Long-term Effect of Conventional and No-Tillage Production Systems on Nitrous Oxide Fluxes from Corn (Zea mays L.) Field in Southwestern Quebec
Abdirashid Elmi, Bano Mehdi, Chandra Madramootoo, Rikkie Dam and Donald Smith
DOI : 10.3844/ajessp.2009.238.246
American Journal of Environmental Sciences
Volume 5, Issue 3
Problem statement: There is a growing trend in the adoption of conservation tillage as an alternative to conventional tillage farming system. Implications of this agricultural management shift with respect to nitrous oxide (N2O) emission, which has been a topic of intense research for the past few decades, is not yet completely understood. Approach: This study was conducted on a 2.4 ha field located at Macdonald research farm of McGill university, Montreal, to investigate the relative impact of long-term Conventional Tillage (CT) and No-Tillage (NT) practices on soil N2O fluxes (FN2O) under grain and silage corn (Zea mays L.) during the 2003 and 2004 growing seasons (May-Sept). Nitrous oxide fluxes were measured using static closed chamber by taking gas samples at 0, 10, 20 and 30 min. Results: In both years, the N2O fluxes were generally similar between the two tillage systems, with the exception of few sampling dates at the beginning of the growing season when N2O emissions measured under CT were significantly (p≤0.05) greater than NT. Despite our efforts to reduce experimental error by deploying six chambers per treatment plots, spatial and temporal variations were high which might had obscured the treatment differences to be detected. Conclusion: An important implication of present findings was that, contrary to many reports in the literature, the adoption of NT may not add to concerns over global atmospheric N2O concentrations.

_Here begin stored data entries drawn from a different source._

Lemma signers_ok_map h dq q :
  signers_ok dq q → (∀ x, np_ParticipantID (h x) = np_ParticipantID x ∧ np_Username (h x) = np_Username x) →
  signers_ok dq (h <$> q).
Proof.
  intros [Hk Hm] Hh. split.
  - intros id. by rewrite lookup_fmap, fmap_is_Some.
  - intros id y (y0 & <- & Hy)%lookup_fmap_Some. destruct (Hh y0) as [-> ->]. by apply Hm.
Qed.

Lemma np_with_ids_id (q : gmap Z SigningProposalParticipant) :
  (∀ id x, q !! id = Some x → np_ParticipantID x = id) → with_ids np_set_id q = q.
Proof.
  intros H. apply map_eq. intros id. rewrite lookup_with_ids. destruct (q !! id) as [x|] eqn:Hx; [|done].
  simpl. f_equal. rewrite <-(H id x Hx). by destruct x.
Qed.

(** ** Starting a batch *)

Lemma fold_add_signer r l acc k y :
  NoDup (dp_ParticipantID <$> l) →
  foldl (add_signer r) acc l !! k = Some y ↔
    (∃ x, x ∈ l ∧ dp_ParticipantID x = k ∧ y = signer r x) ∨
    (k ∉ dp_ParticipantID <$> l ∧ acc !! k = Some y).
Proof.
  induction l as [|x' l IH] in acc |- *; intros Hnd; simpl; [set_solver|].
  apply NoDup_cons in Hnd as [Hk' Hnd]. rewrite IH by done. clear IH. unfold add_signer at 1.
  setoid_rewrite elem_of_cons. destruct (decide (k = dp_ParticipantID x')) as [-> |Hne].
  - rewrite lookup_insert_eq. split.
    + intros [(x & Hx & Hid & ->)|[_ [= <-]]]; [|left; exists x'; by auto]. exfalso. apply Hk'. rewrite <-Hid.
      by apply list_elem_of_fmap_2.
    + intros [(x & [->|Hx] & Hid & ->)|[Hn _]]; [by right|left; exists x; by auto|].
      exfalso. apply Hn. by left.
  - rewrite lookup_insert_ne by done. split.
    + intros [(x & Hx & Hid & ->)|[Hn Hy]]; [left; exists x; by auto|]. right. split; [|done]. intros [?|?]; done.
    + intros [(x & [->|Hx] & Hid & ->)|[Hn Hy]]; [done|left; exists x; by auto|]. right. split; [|done].
      intros ?. apply Hn. by right.
Qed.

(** The quorum a batch starts with. *)
Definition initial_signers (r : SigningBatchProposalStartRequest)
    (dq : gmap Z DKGProposalParticipant) : gmap Z SigningProposalParticipant :=
  with_ids np_set_id (signer r <$> dq).

Lemma NoDup_in_id_order (dq : gmap Z DKGProposalParticipant) :
  NoDup (dp_ParticipantID <$> in_id_order dp_set_id dq).
Proof.
  unfold in_id_order. pose proof (NoDup_sorted_keys dq) as Hnd.
  induction (sorted_keys dq) as [|k l IH]; simpl; [constructor|].
  apply NoDup_cons in Hnd as [Hk Hnd].
  destruct (dq !! k) as [x|] eqn:Hx; simpl; [|by apply IH].
  apply NoDup_cons. split; [|by apply IH]. rewrite list_elem_of_fmap. intros (y & -> & Hy).
  apply list_elem_of_omap in Hy as (k' & Hk' & (x' & Hx' & ->)%fmap_Some). by simpl in Hk.
Qed.

Lemma foldl_add_signer r dq :
  foldl (add_signer r) ∅ (in_id_order dp_set_id dq) = signer r <$> dq.
Proof.
  apply map_eq. intros k. apply option_eq. intros y.
  rewrite fold_add_signer by apply NoDup_in_id_order.
  rewrite lookup_empty, lookup_fmap, fmap_Some. setoid_rewrite elem_of_in_id_order. split.
  - intros [(x & (k' & x' & Hx' & ->) & <- & ->)|[_ ?]]; [|done]. simpl. eauto.
  - intros (x & Hx & ->). left. exists (dp_set_id k x). split; [by eauto|]. done.
Qed.

Lemma initial_signers_ok r dq : signers_ok dq (initial_signers r dq).
Proof.
  unfold initial_signers. split.
  - intros id. by rewrite lookup_with_ids, lookup_fmap, !fmap_is_Some.
  - intros id y. rewrite lookup_with_ids, lookup_fmap.
    destruct (dq !! id) as [x|] eqn:Hx; simpl; [|done]. intros [= <-]. split; [done|]. eauto.
Qed.

Lemma initial_signers_await r dq :
  map_Forall (fun _ x => np_Status x = SigningAwaitPartialSigns ∧ np_PartialSigns x = None)
    (initial_signers r dq).
Proof.
  intros id y. unfold initial_signers. rewrite lookup_with_ids, lookup_fmap.
  destruct (dq !! id); simpl; [|done]. by intros [= <-].
Qed.

Section facts.
Context {ord : MapOrder} {json : JSON (list SigningTask)}.

(** ** What the callbacks do *)

Lemma actionStart_inv e args p p' out d c dc dq :
  pay_SigningProposalPayload p = Some c → pay_DKGProposalPayload p = Some dc →
  dc_Quorum dc = Some dq → (∀ id x, dq !! id = Some x → dp_ParticipantID x = id) →
  actionStartSigningProposal e args (Some p) = Ret (p', (out, d, None)) →
  ∃ r src, args = [RqSigningStart r] ∧ marshal (bs_SigningTasks r) = Some src ∧ out = e ∧
    p' = Some (pay_set_signing (started r src (Some (initial_signers r dq)) c) (pay_set_dkg dc p)).
Proof.
  intros Hc Hdc Hdq Hids H. unfold actionStartSigningProposal, payload, set_payload in H.
  act_unfold H. destruct args as [|a [|]]; try done. destruct a; try done. simpl in H.
  destruct (SigningBatchProposalStartRequest_Validate r); [done|].
  destruct (marshal (bs_SigningTasks r)) as [src|] eqn:Hm; [|done]. simpl in H.
  rewrite Hc in H. simpl in H. rewrite Hdc in H. simpl in H. rewrite Hdq, GetOrdered_spec in H.
  rewrite foldl_add_signer, GetOrdered_spec in H. simplify_eq/=.
  exists r, src. split_and!; [done..|]. f_equal. f_equal. f_equal.
  rewrite with_ids_id by done. unfold dc_set_quorum. rewrite <-Hdq. by destruct dc.
Qed.

Lemma add_partial_signs_spec l m :
  ∃ m', foldM add_partial_sign (Some m) l = Ret (Some m') ∧
    (∀ id, is_Some (m' !! id) ↔ is_Some (m !! id) ∨ id ∈ ps_MessageID <$> l).
Proof.
  induction l as [|s l IH] in m |- *; simpl; [exists m; set_solver|].
  destruct (IH (<[ps_MessageID s := ps_Sign s]> m)) as (m' & Hf & Hm'). exists m'. split; [done|].
  intros id. rewrite Hm', lookup_insert_is_Some, elem_of_cons.
  destruct (decide (ps_MessageID s = id)); naive_solver.
Qed.

(** The payload after an update of the participant [id]. *)
Definition with_signer (t : Time) (id : Z) (y : SigningProposalParticipant)
    (q : gmap Z SigningProposalParticipant) (c : SigningConfirmation) (sc : SignatureConfirmation)
    (p : DumpedMachineStatePayload) : DumpedMachineStatePayload :=
  pay_set_sig (sc_set_updated t sc) (pay_set_signing (nc_set_quorum (Some (<[id := y]> q)) c) p).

This might be due to a greater rate of N2O reduction to N2 in soils under NT than CT during diffusion up the soil profile because of the higher moisture content under NT system than CT.
© 2009 Abdirashid Elmi, Bano Mehdi, Chandra Madramootoo, Rikkie Dam and Donald Smith. This is an open access article distributed under the terms of the Creative Commons Attribution License, which permits unrestricted use, distribution, and reproduction in any medium, provided the original author and source are credited.